In realtà , dentro lo schema «danese» illustrato a tratti dal ministro, la (comunque indigeribile) licenziabilità  dei dipendenti andrebbe compensata con un rafforzamento degli ammortizzatori sociali. Fino all’introduzione di un reddito di disoccupazione ben più sostanzioso e duraturo dell’attuale. Al contrario, il ministro si dice consapevole che il vincolo delle «risorse di bilancio», come per altre voci della spesa pubblica, «è drammatico». Al punto che «non abbiamo risorse aggiuntive, ma abbiamo arginato una perdita di risorse». O, come dice il ministro, «il senso dell’azione di questo governo è che quello che fai sul mercato del lavoro non deve contraddire le politiche sociali». Tradotto, dovrebbe significare che per ora – come chiesto anche da Confindustria – non dovrebbe esser toccata la struttura in vigore (cassa integrazione ordinaria e straordinaria, mentre resta in forse la «mobilità »). Ma nessuna «compensazione: solo una perdita secca per chi lavora.
Le barricate erano già  state tolte, nei giorni scorsi, dai segretari generali di Cisl e Uil (Raffaele Bonanni e Luigi Angeletti), che si erano pronunciati a favore della possibilità  di licenziare «per motivi economici». Una barzelletta, per gli addetti ai lavori, visto che le imprese possono già  ora licenziare collettivamente «per motivi economici» dichiarando – e ottenendo il riconoscimento pubblico, dopo una verifica presso il ministero del lavoro – lo «stato di crisi». Conosciamo bene la procedura per esperienza diretta, diciamo…
Quindi? Se due sindacalisti importanti come Bonanni e Angeletti se ne escono così, sembra scontato che si riferiscano a una nuova formulazione dei «motivi economici», che magari non preveda più alcuna verifica pubblica. Insomma, una sorta di «autocertificazione» dell’azienda che così può mettere fuori chi le pare anche senza «giusta causa»; e senza incorrere necessariamente nel rischio di esser poi costretta alla «reintegra» perché trovata colpevole di «licenziamenti discriminatori» o addirittura «comportamento antisindacale».
Resta il nodo Cgil, ufficialmente e compattamente contraria a ogni ipotesi di «manutenzione peggiorativa» dell’art. 18. Fuori dall’ufficialità , però, si sa che la riunione di lunedì dei segretari generali (di categoria e regionali, a confronto con la segreteria confederale) è stata molto tempestosa, con al centro la gestione del «confronto» da parte di Susanna Camusso. In molti, infatti, e ben al di là  delle dimensioni dell’area «dissidente», pensano che la Cgil avrebbe già  da tempo dovuto predisporre un calendario fitto di mobilitazioni. E che comunque non si possa tergiversare ulteriormente, davanti alle «proposte indecenti» che arrivano dall’esecutivo. 

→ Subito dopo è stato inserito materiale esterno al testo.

(* ===== verification/Scenarios.v ===== *)
(** * Scenarios: the programs a test suite of the context runs

    Each definition is a short program over the methods of [Context]
    that ends by reading what a test would assert on; each theorem gives
    its result for every store, every context and every span that meet
    the stated shape, not for one input.  Two programs are uses the
    class does not detect: a root span closed before its child, and a
    context used again after its trace has ended.  The last program is
    the handoff of a clone to another execution unit that continues the
    trace under the current span of the original. *)

From S2P Require Import Prelude Span Objects Context.

Section programs.
Context {keys : TagKeys}.
Implicit Types (self : cref) (root child : sref) (v : value).

(** [span.metrics.get(k)] and [span.meta.get(k)]. *)
Definition span_metric (r : sref) (k : string) : M world (option value) :=
  m <- getattr_span (Some r) "metrics" metrics ;; ret (m !! k).

Definition span_tag (r : sref) (k : string) : M world (option value) :=
  m <- getattr_span (Some r) "meta" meta ;; ret (m !! k).

(** A root span, a child span, the child closed. *)
Definition nested_spans self root child : M world (option sref * option sref) :=
  add_span self (Some root) ;;
  add_span self (Some child) ;;
  close_span self (Some child) ;;
  cur <- get_current_span self ;;
  r <- get_current_root_span self ;;
  ret (cur, r).

(** A root span opened and closed. *)
Definition root_closed self root : M world (value * value * option sref * option sref) :=
  add_span self (Some root) ;;
  close_span self (Some root) ;;
  t <- trace_id self ;;
  i <- span_id self ;;
  cur <- get_current_span self ;;
  r <- get_current_root_span self ;;
  ret (t, i, cur, r).

(** The sampling priority decided before the root span exists. *)
Definition priority_then_root self root v : M world (option value) :=
  sampling_priority_setter self v ;;
  add_span self (Some root) ;;
  span_metric root SAMPLING_PRIORITY_KEY.

(** The origin set while the root span is open. *)
Definition root_then_origin self root v : M world (option value) :=
  add_span self (Some root) ;;
  dd_origin_setter self v ;;
  span_tag root ORIGIN_KEY.

(** Three spans opened one inside the other, the two inner ones closed. *)
Definition three_deep self root child1 child2 : M world (value * value) :=
  add_span self (Some root) ;;
  add_span self (Some child1) ;;
  add_span self (Some child2) ;;
  a <- span_id self ;;
  close_span self (Some child2) ;;
  close_span self (Some child1) ;;
  b <- span_id self ;;
  ret (a, b).

(** The root span closed while its child is open, then the child. *)
Definition root_closed_first self root child
    : M world (option sref * option sref * value * value) :=
  add_span self (Some root) ;;
  add_span self (Some child) ;;
  close_span self (Some root) ;;
  close_span self (Some child) ;;
  cur <- get_current_span self ;;
  r <- get_current_root_span self ;;
  t <- trace_id self ;;
  i <- span_id self ;;
  ret (cur, r, t, i).

(** A second root span added once the first trace has ended. *)
Definition context_reused self root root2
    : M world (option sref * value * option value) :=
  add_span self (Some root) ;;
  close_span self (Some root) ;;
  add_span self (Some root2) ;;
  r <- get_current_root_span self ;;
  t <- trace_id self ;;
  m <- span_metric root2 SAMPLING_PRIORITY_KEY ;;
  ret (r, t, m).

(** A clone is handed to another execution unit, which opens a span
    under the current span of the original and closes it. *)
Definition clone_handoff self child
    : M world (option sref * option value * option sref * value * option sref) :=
  c2 <- clone self ;;
  add_span c2 (Some child) ;;
  root2 <- get_current_root_span c2 ;;
  m <- span_metric child SAMPLING_PRIORITY_KEY ;;
  close_span c2 (Some child) ;;
  cur2 <- get_current_span c2 ;;
  i2 <- span_id c2 ;;
  cur <- get_current_span self ;;
  ret (root2, m, cur2, i2, cur).

End programs.

(** Evaluation of a program to its result: symbolic execution, then
    the dictionary lookups of the result. *)
Ltac py_result :=
  etrans;
  [ eapply eval_intro; py_eval
  | cbn; autounfold with py; cbn; rewrite_hyps; autorewrite with py; done ].

(** Symbolic execution from a context whose origin and sampling
    priority are not known: one run per combination of set and unset. *)
Ltac py_result_seeded c :=
  let Ho := fresh "Ho" in
  let Hp := fresh "Hp" in
  destruct (_dd_origin c) eqn:Ho, (_sampling_priority c) eqn:Hp; py_result.

Section results.
Context {keys : TagKeys}.
Implicit Types (w : world) (self : cref) (root child : sref) (c : Context)
  (s : Span) (v : value).

(** C28. Nested spans: after a root span and a child span were added
    and the child was closed, the current span is the root span and the
    root span of the context is still the root span; with a grandchild
    added as well, the active span id is the grandchild's, and after
    the grandchild and the child were closed it is the root span's. *)
Theorem nested_spans_result w self c root child1 child2 sr s1 s2 :
  ctxs w !! self = Some c ->
  spans w !! root = Some sr -> _parent sr = None ->
  spans w !! child1 = Some s1 -> _parent s1 = Some root ->
  eval (nested_spans self root child1) w = Ok (Some root, Some root) /\
  (spans w !! child2 = Some s2 -> _parent s2 = Some child1 ->
   eval (three_deep self root child1 child2) w =
     Ok (Span.span_id s2, Span.span_id sr)).
Proof.
  intros Hc Hr Hpr H1 Hp1. assert (root <> child1) by congruence.
  split; [by py_result_seeded c|]. intros H2 Hp2.
  assert (root <> child2) by congruence.
  assert (child1 <> child2) by congruence.
  py_result_seeded c.
Qed.

(** C29. A trace that has ended: after a root span was added and
    closed the context has no trace id, no active span id, no current
    span and no root span; it is then used again by the next parentless
    span without any reconstruction: that span becomes the root span,
    its trace id the trace id of the context, and the sampling priority
    decided for the first trace is written into its metrics. *)
Theorem context_reused_result w self c root root2 sr sr2 p :
  ctxs w !! self = Some c ->
  spans w !! root = Some sr -> _parent sr = None ->
  eval (root_closed self root) w = Ok (VNone, VNone, None, None) /\
  (_sampling_priority c = VInt p ->
   spans w !! root2 = Some sr2 -> _parent sr2 = None -> root <> root2 ->
   eval (context_reused self root root2) w =
     Ok (Some root2, Span.trace_id sr2, Some (VInt p))).
Proof.
  intros Hc Hr Hpr. split; [by py_result_seeded c|].
  intros Hp Hr2 Hpr2 Hne. destruct (_dd_origin c) eqn:Ho; py_result.
Qed.

(** C30. The metadata reaches the root span.  A sampling priority
    assigned before any span was added is in the metrics of the root
    span, under the sampling priority key, once the root span is
    added; an origin assigned while the root span is open is in its
    meta, under the origin key, as soon as the assignment returns, for
    every value, [None] included. *)
Theorem priority_then_root_result w self c root sr v o :
  ctxs w !! self = Some c ->
  spans w !! root = Some sr -> _parent sr = None ->
  (_local_root_span c = None -> v <> VNone ->
   eval (priority_then_root self root v) w = Ok (Some v)) /\
  eval (root_then_origin self root o) w = Ok (Some o).
Proof.
  intros Hc Hr Hpr. split; [|by py_result_seeded c].
  intros Hroot Hv. destruct (_dd_origin c) eqn:Ho; py_result.
Qed.

(** C31. Closing the root span while its child is open and then the
    child leaves the context with the closed root span as current span,
    with its span id and its trace id, and without root span: the trace
    that was ended is active again. *)
Theorem root_closed_first_result w self c root child sr sc :
  ctxs w !! self = Some c ->
  spans w !! root = Some sr -> _parent sr = None ->
  spans w !! child = Some sc -> _parent sc = Some root ->
  eval (root_closed_first self root child) w =
    Ok (Some root, None, Span.trace_id sr, Span.span_id sr).
Proof.
  intros Hc Hr Hpr Hch Hpc.
  assert (root <> child) by congruence. py_result_seeded c.
Qed.

(** C36. Handoff of a clone: when the unit that receives a clone opens
    a span whose parent is the current span of the original, the clone
    gets no root span (the span has a parent), so nothing is mirrored
    into the span; when that span is closed, the span of the original
    becomes the current span of the clone, with its span id.  The
    original keeps its current span throughout. *)
Theorem clone_handoff_result w self c p child sp sc :
  ctxs w !! self = Some c -> _active_span c = Some p ->
  spans w !! p = Some sp ->
  spans w !! child = Some sc -> _parent sc = Some p -> p <> child ->
  eval (clone_handoff self child) w =
    Ok (None, metrics sc !! SAMPLING_PRIORITY_KEY, Some p, Span.span_id sp, Some p).
Proof. intros Hc Ha Hp Hch Hpar Hne. py_result. Qed.

End results.

(** ** The scenarios on a concrete store *)

Section examples.
#[local] Existing Instance ddtrace_keys.

Definition ex_grandchild : sref := SRef 3.
Definition ex_root2 : sref := SRef 4.

(** The example store with a grandchild span and the root span of
    another trace. *)
Definition ex_deep : world :=
  upd_spans
    (fun m => <[ex_grandchild := Span__init__ (VInt 42) (VInt 3) (Some ex_child)]>
                (<[ex_root2 := Span__init__ (VInt 43) (VInt 9) None]> m))
    ex_w0.

Lemma nested_spans_result_witness :
  eval (nested_spans ex_self ex_root ex_child) ex_deep = Ok (Some ex_root, Some ex_root) /\
  eval (three_deep ex_self ex_root ex_child ex_grandchild) ex_deep =
    Ok (VInt 3, VInt 1).
Proof.
  destruct (nested_spans_result ex_deep ex_self ex_ctx ex_root ex_child ex_grandchild
              _ _ (Span__init__ (VInt 42) (VInt 3) (Some ex_child))
              eq_refl eq_refl eq_refl eq_refl eq_refl) as [H2 H3].
  split; [exact H2 | exact (H3 eq_refl eq_refl)].
Defined.

Lemma root_closed_first_result_witness :
  eval (root_closed_first ex_self ex_root ex_child) ex_w0 =
    Ok (Some ex_root, None, VInt 42, VInt 1).
Proof.
  exact (root_closed_first_result ex_w0 ex_self ex_ctx ex_root ex_child _ _
           eq_refl eq_refl eq_refl eq_refl eq_refl).
Defined.

Lemma context_reused_result_witness :
  eval (root_closed ex_self ex_root) ex_deep = Ok (VNone, VNone, None, None) /\
  eval (context_reused ex_self ex_root ex_root2) ex_deep =
    Ok (Some ex_root2, VInt 43, Some (VInt 2)).
Proof.
  destruct (context_reused_result ex_deep ex_self ex_ctx ex_root ex_root2
              ex_root_span (Span__init__ (VInt 43) (VInt 9) None) 2
              eq_refl eq_refl eq_refl) as [H1 H2].
  split; [exact H1|]. apply H2; [reflexivity..|]. by intros [=].
Defined.

Lemma priority_then_root_result_witness :
  eval (priority_then_root ex_self ex_root (VInt 2)) ex_w0 = Ok (Some (VInt 2)) /\
  eval (root_then_origin ex_self ex_root (VStr "synthetics")) ex_w0 =
    Ok (Some (VStr "synthetics")).
Proof.
  destruct (priority_then_root_result ex_w0 ex_self ex_ctx ex_root ex_root_span
              (VInt 2) (VStr "synthetics") eq_refl eq_refl eq_refl) as [H1 H2].
  split; [|exact H2]. apply H1; [reflexivity|]. by intros [=].
Defined.

Lemma clone_handoff_result_witness :
  eval (clone_handoff ex_self ex_child) ex_w1 =
    Ok (None, None, Some ex_root, VInt 1, Some ex_root).
Proof.
  refine (clone_handoff_result ex_w1 ex_self (ex_ctx_at ex_root 1) ex_root ex_child
            ex_root_span' ex_child_span eq_refl eq_refl eq_refl eq_refl eq_refl _).
  by intros [=].
Defined.

End examples.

Ma, dicevamo, la porta del ministro è «aperta». E ieri mattina Camusso l’ha attraversata per uno scambio di idee durato circa tre ore. L’unica a parlarne è stata il ministro, con un «è andata bene» all’uscita. E con una risposta sorridente ben più esplicativa, poco dopo, a chi le chiedeva se la via per l’accordo fosse «stretta»: «è un bel sentiero largo». Ieri sera gli incontri informali tra le parti sociali sulla riforma del mercato del lavoro sono andati avanti con un incontro tra i leader dei sindacati nella sede della Uil. Poi i sindacati si sono spostati nella sede della foresteria di Confindustria. Nessun commento all’uscita da parte dei sindacalisti. 
Stamattina, intanto, Fornero vedrà  Emma Marcegalia, presidente di Confindustria, che proprio non può lamentarsi di quel che questo governo sta regalando alle imprese. E a quel punto il «sentiero» dovrebbe assumere le dimensioni di un’autostrada. 

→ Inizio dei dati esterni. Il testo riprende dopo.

(* ===== verification/Spec.v ===== *)
(** * Spec: the context as a transition system on stores

    The calls a program can make on contexts and spans, the closedness
    the Python runtime guarantees of a store (a reference always denotes
    an object), and a closed form of every call as one atomic update
    of the store by pure functions on records.  The closed form is
    read off the code and keeps what the code does where the
    specification document differs.  The refinement theorem at the end
    says that the methods of [Context], which read and write the store
    attribute by attribute, compute that closed form. *)

From S2P Require Import Prelude Span Objects Context.

(** ** Calls *)

Inductive call : Type :=
| CallNew (tid sid prio orig : value)
| CallSetSamplingPriority (self : cref) (v : value)
| CallSetOrigin (self : cref) (v : value)
| CallClone (self : cref)
| CallAddSpan (self : cref) (span : option sref)
| CallCloseSpan (self : cref) (span : option sref)
| CallNewSpan (tid sid : value) (parent : option sref).

#[export] Instance call_eq_dec : EqDecision call.
Proof. solve_decision. Defined.

(** The context a call is made on. *)
Definition call_target (a : call) : option cref :=
  match a with
  | CallNew _ _ _ _ | CallNewSpan _ _ _ => None
  | CallSetSamplingPriority self _ | CallSetOrigin self _ | CallClone self
  | CallAddSpan self _ | CallCloseSpan self _ => Some self
  end.

(** ** Closed stores *)

Definition ref_ok (w : world) (o : option sref) : Prop :=
  match o with Some r => is_Some (spans w !! r) | None => True end.

Definition cref_ok (w : world) (o : option cref) : Prop :=
  match o with Some r => is_Some (ctxs w !! r) | None => True end.

#[export] Instance ref_ok_dec w o : Decision (ref_ok w o).
Proof. destruct o; apply _. Defined.
#[export] Instance cref_ok_dec w o : Decision (cref_ok w o).
Proof. destruct o; apply _. Defined.

Definition ctx_closed (w : world) (c : Context) : Prop :=
  ref_ok w (_active_span c) /\ ref_ok w (_local_root_span c).

Definition span_closed (w : world) (s : Span) : Prop :=
  ref_ok w (_parent s) /\ cref_ok w (_context s).

(** Every reference stored in an object denotes an object. *)
Definition closed (w : world) : Prop :=
  map_Forall (fun _ => ctx_closed w) (ctxs w) /\
  map_Forall (fun _ => span_closed w) (spans w).

#[export] Instance closed_dec w : Decision (closed w).
Proof. unfold closed, ctx_closed, span_closed. apply _. Defined.

(** The arguments of a call denote objects. *)
Definition call_closed (w : world) (a : call) : Prop :=
  match a with
  | CallNew _ _ _ _ => True
  | CallSetSamplingPriority self _ | CallSetOrigin self _ | CallClone self =>
      is_Some (ctxs w !! self)
  | CallAddSpan self span | CallCloseSpan self span =>
      is_Some (ctxs w !! self) /\ ref_ok w span
  | CallNewSpan _ _ parent => ref_ok w parent
  end.

#[export] Instance call_closed_dec w a : Decision (call_closed w a).
Proof. destruct a; apply _. Defined.

Section spec.
Context {keys : TagKeys}.
Implicit Types (w : world) (self : cref) (r p : sref) (c : Context) (s : Span)
  (v : value) (a : call).

(** The method a call runs; results are dropped, [CallNewSpan] is the
    caller building a span. *)
Definition run_call a : M world unit :=
  match a with
  | CallNew tid sid prio orig => new tid sid prio orig ;; ret tt
  | CallSetSamplingPriority self v => sampling_priority_setter self v
  | CallSetOrigin self v => dd_origin_setter self v
  | CallClone self => clone self ;; ret tt
  | CallAddSpan self span => add_span self span
  | CallCloseSpan self span => close_span self span
  | CallNewSpan tid sid parent => alloc_span (Span__init__ tid sid parent) ;; ret tt
  end.

(** ** Transitions of one record *)

(** The context once span [sp] (or none) is the current span. *)
Definition activate (sp : option (sref * Span)) c : Context :=
  match sp with
  | Some (r, s) =>
      {| _active_span := Some r;
         _trace_root_span_id := _trace_root_span_id c;
         _local_root_span := _local_root_span c;
         _trace_id := Span.trace_id s;
         _active_span_id := Span.span_id s;
         _sampling_priority := _sampling_priority c;
         _dd_origin := _dd_origin c |}
  | None =>
      {| _active_span := None;
         _trace_root_span_id := _trace_root_span_id c;
         _local_root_span := _local_root_span c;
         _trace_id := _trace_id c;
         _active_span_id := VNone;
         _sampling_priority := _sampling_priority c;
         _dd_origin := _dd_origin c |}
  end.

(** The context once its trace has ended locally. *)
Definition end_trace c : Context :=
  {| _active_span := _active_span c;
     _trace_root_span_id := VNone;
     _local_root_span := None;
     _trace_id := VNone;
     _active_span_id := _active_span_id c;
     _sampling_priority := _sampling_priority c;
     _dd_origin := _dd_origin c |}.

Definition add_span_ctx r s c : Context :=
  activate (Some (r, s))
    (if truthy (_parent s) then c else set__local_root_span (Some r) c).

Definition add_span_span self c s : Span :=
  {| Span.trace_id := Span.trace_id s;
     Span.span_id := Span.span_id s;
     _parent := _parent s;
     meta := if truthy (_parent s) then meta s
             else mirror ORIGIN_KEY (_dd_origin c) (meta s);
     metrics := if truthy (_parent s) then metrics s
                else mirror SAMPLING_PRIORITY_KEY (_sampling_priority c) (metrics s);
     _context := Some self |}.

(** The parent of a span with its record, when it has one. *)
Definition parent_of w s : option (sref * Span) :=
  match _parent s with
  | Some p => match spans w !! p with Some sp => Some (p, sp) | None => None end
  | None => None
  end.

Definition close_span_ctx (span : option sref) (parent : option (sref * Span)) c
    : Context :=
  activate parent (if py_eq span (_local_root_span c) then end_trace c else c).

(** The spans after a write to the local root span [root], if any. *)
Definition alter_root (root : option sref) (f : Span -> Span)
    (m : gmap sref Span) : gmap sref Span :=
  match root with Some r => alter f r m | None => m end.

(** ** Transitions of the store *)

Definition spec_call a w : result unit * world :=
  match a with
  | CallNew tid sid prio orig =>
      (Ok tt, upd_ctxs <[fresh (dom (ctxs w)) := __init__ tid sid prio orig]> w)
  | CallNewSpan tid sid parent =>
      (Ok tt, upd_spans <[fresh (dom (spans w)) := Span__init__ tid sid parent]> w)
  | CallSetSamplingPriority self v =>
      match ctxs w !! self with
      | Some c =>
          (Ok tt,
           {| spans := alter_root (_local_root_span c)
                         (set_metrics (setitem SAMPLING_PRIORITY_KEY v)) (spans w);
              ctxs := <[self := set__sampling_priority v c]> (ctxs w) |})
      | None => (Raise InvalidReference, w)
      end
  | CallSetOrigin self v =>
      match ctxs w !! self with
      | Some c =>
          (Ok tt,
           {| spans := alter_root (_local_root_span c)
                         (set_meta (setitem ORIGIN_KEY v)) (spans w);
              ctxs := <[self := set__dd_origin v c]> (ctxs w) |})
      | None => (Raise InvalidReference, w)
      end
  | CallClone self =>
      match ctxs w !! self with
      | Some c =>
          (Ok tt,
           upd_ctxs <[fresh (dom (ctxs w)) :=
                        __init__ (_trace_id c) (_active_span_id c)
                          (_sampling_priority c) (_dd_origin c)]> w)
      | None => (Raise InvalidReference, w)
      end
  | CallAddSpan self None => (Raise (AttributeError "_parent"), w)
  | CallAddSpan self (Some r) =>
      match ctxs w !! self, spans w !! r with
      | Some c, Some s =>
          (Ok tt,
           {| spans := <[r := add_span_span self c s]> (spans w);
              ctxs := <[self := add_span_ctx r s c]> (ctxs w) |})
      | _, _ => (Raise InvalidReference, w)
      end
  | CallCloseSpan self None =>
      match ctxs w !! self with
      | Some c =>
          (Raise (AttributeError "_parent"),
           match _local_root_span c with
           | None => upd_ctxs <[self := end_trace c]> w
           | Some _ => w
           end)
      | None => (Raise InvalidReference, w)
      end
  | CallCloseSpan self (Some r) =>
      match ctxs w !! self, spans w !! r with
      | Some c, Some s =>
          (Ok tt, upd_ctxs <[self := close_span_ctx (Some r) (parent_of w s) c]> w)
      | _, _ => (Raise InvalidReference, w)
      end
  end.

End spec.

#[export] Hint Unfold activate end_trace add_span_ctx add_span_span
  close_span_ctx alter_root mirror : py.

Arguments activate : simpl never.
Arguments end_trace : simpl never.
Arguments add_span_ctx : simpl never.
Arguments add_span_span : simpl never.
Arguments close_span_ctx : simpl never.
Arguments parent_of : simpl never.
Arguments alter_root : simpl never.

(** ** The methods implement the transitions *)

Section refinement.
Context {keys : TagKeys}.
Implicit Types (w : world) (self : cref) (r p : sref) (c : Context) (s : Span)
  (v : value) (a : call).

Lemma closed_ctx w self c : closed w -> ctxs w !! self = Some c -> ctx_closed w c.
Proof. intros [Hw _] Hc. exact (Hw _ _ Hc). Qed.

Lemma closed_span w r s : closed w -> spans w !! r = Some s -> span_closed w s.
Proof. intros [_ Hw] Hs. exact (Hw _ _ Hs). Qed.

Lemma sampling_priority_setter_run w self c v :
  ctxs w !! self = Some c ->
  ref_ok w (_local_root_span c) ->
  sampling_priority_setter self v w = spec_call (CallSetSamplingPriority self v) w.
Proof.
  intros Hc Hr. unfold spec_call. rewrite Hc.
  destruct (_local_root_span c) as [r|] eqn:Hroot; [|by py_run].
  destruct Hr as [s Hs]. unfold alter_root. erewrite alter_alt_Some by eassumption.
  py_run.
Qed.

Lemma dd_origin_setter_run w self c v :
  ctxs w !! self = Some c ->
  ref_ok w (_local_root_span c) ->
  dd_origin_setter self v w = spec_call (CallSetOrigin self v) w.
Proof.
  intros Hc Hr. unfold spec_call. rewrite Hc.
  destruct (_local_root_span c) as [r|] eqn:Hroot; [|by py_run].
  destruct Hr as [s Hs]. unfold alter_root. erewrite alter_alt_Some by eassumption.
  py_run.
Qed.

Lemma clone_run w self c :
  ctxs w !! self = Some c ->
  clone self w =
    (Ok (fresh (dom (ctxs w))),
     upd_ctxs <[fresh (dom (ctxs w)) :=
                  __init__ (_trace_id c) (_active_span_id c)
                    (_sampling_priority c) (_dd_origin c)]> w).
Proof. intros Hc. py_run. Qed.

Lemma add_span_run w self r c s :
  ctxs w !! self = Some c ->
  spans w !! r = Some s ->
  add_span self (Some r) w = spec_call (CallAddSpan self (Some r)) w.
Proof.
  intros Hc Hs. unfold spec_call. rewrite Hc, Hs.
  destruct (_parent s) eqn:Hp; [by py_run|].
  destruct (_dd_origin c) eqn:Ho, (_sampling_priority c) eqn:Hp'; py_run.
Qed.

Lemma close_span_run w self r c s :
  ctxs w !! self = Some c ->
  spans w !! r = Some s ->
  ref_ok w (_parent s) ->
  close_span self (Some r) w = spec_call (CallCloseSpan self (Some r)) w.
Proof.
  intros Hc Hs Hp. unfold spec_call, parent_of. rewrite Hc, Hs.
  destruct (py_eq (Some r) (_local_root_span c)) eqn:Hq;
    (destruct (_parent s) as [p|] eqn:Hpar;
       [destruct Hp as [sp Hsp]; rewrite Hsp|]); py_run.
Qed.

(** The two calls of a tracer, with the store they leave. *)
Lemma add_span_exec w self r c s :
  ctxs w !! self = Some c -> spans w !! r = Some s ->
  add_span self (Some r) w =
    (Ok tt, {| spans := <[r := add_span_span self c s]> (spans w);
               ctxs := <[self := add_span_ctx r s c]> (ctxs w) |}).
Proof. intros Hc Hs. rewrite (add_span_run w self r c s) by done. cbn. by rewrite Hc, Hs. Qed.

Lemma close_span_exec w self r c s :
  ctxs w !! self = Some c -> spans w !! r = Some s -> ref_ok w (_parent s) ->
  close_span self (Some r) w =
    (Ok tt, upd_ctxs <[self := close_span_ctx (Some r) (parent_of w s) c]> w).
Proof.
  intros Hc Hs Hp. rewrite (close_span_run w self r c s) by done. cbn.
  by rewrite Hc, Hs.
Qed.

Lemma close_span_None_run w self c :
  ctxs w !! self = Some c ->
  close_span self None w = spec_call (CallCloseSpan self None) w.
Proof.
  intros Hc. unfold spec_call. rewrite Hc.
  destruct (_local_root_span c) eqn:Hr; py_run.
Qed.

(** On a closed store, every call whose arguments denote objects does
    exactly what the atomic transition [spec_call] says: the same
    outcome, exceptions included, and the same store. *)
Lemma run_call_spec w a :
  closed w -> call_closed w a -> run_call a w = spec_call a w.
Proof.
  intros Hw Ha. destruct a as [| self v | self v | self | self [r|] | self [r|] |];
    cbn [run_call call_closed] in *.
  - py_run.
  - destruct Ha as [c Hc].
    eapply sampling_priority_setter_run, closed_ctx; eauto.
  - destruct Ha as [c Hc]. eapply dd_origin_setter_run, closed_ctx; eauto.
  - destruct Ha as [c Hc]. unfold spec_call. rewrite Hc.
    eapply run_seq; [by apply clone_run|done].
  - destruct Ha as [[c Hc] [s Hs]]. by eapply add_span_run.
  - by py_eval.
  - destruct Ha as [[c Hc] [s Hs]]. eapply close_span_run, closed_span; eauto.
  - destruct Ha as [[c Hc] _]. by eapply close_span_None_run.
  - py_run.
Qed.

End refinement.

Le ultime grane per Fornero arrivano da un problema sindacale apparentemente minore, ma esemplare dello spirito con cui questo esecutivo procede. Un bel numero di sindacati dei medici – Snami, Smi, Simet, Cipe, Fp-Cgil, Cisl e Uil-fpl – l’ha infatti accusata di «irresponsabilità », perché «sulle pensioni dei medici si sceglie i sindacati con cui trattare». In pratica, il ministro avrebbe convocato soltanto una parte dei sindacati che rappresentano «medici di famiglia, guardia medica, 118, servizi e specialistica autonoma». Una prassi autoritaria in stile Sergio Marchionne, da Pomigliano in poi.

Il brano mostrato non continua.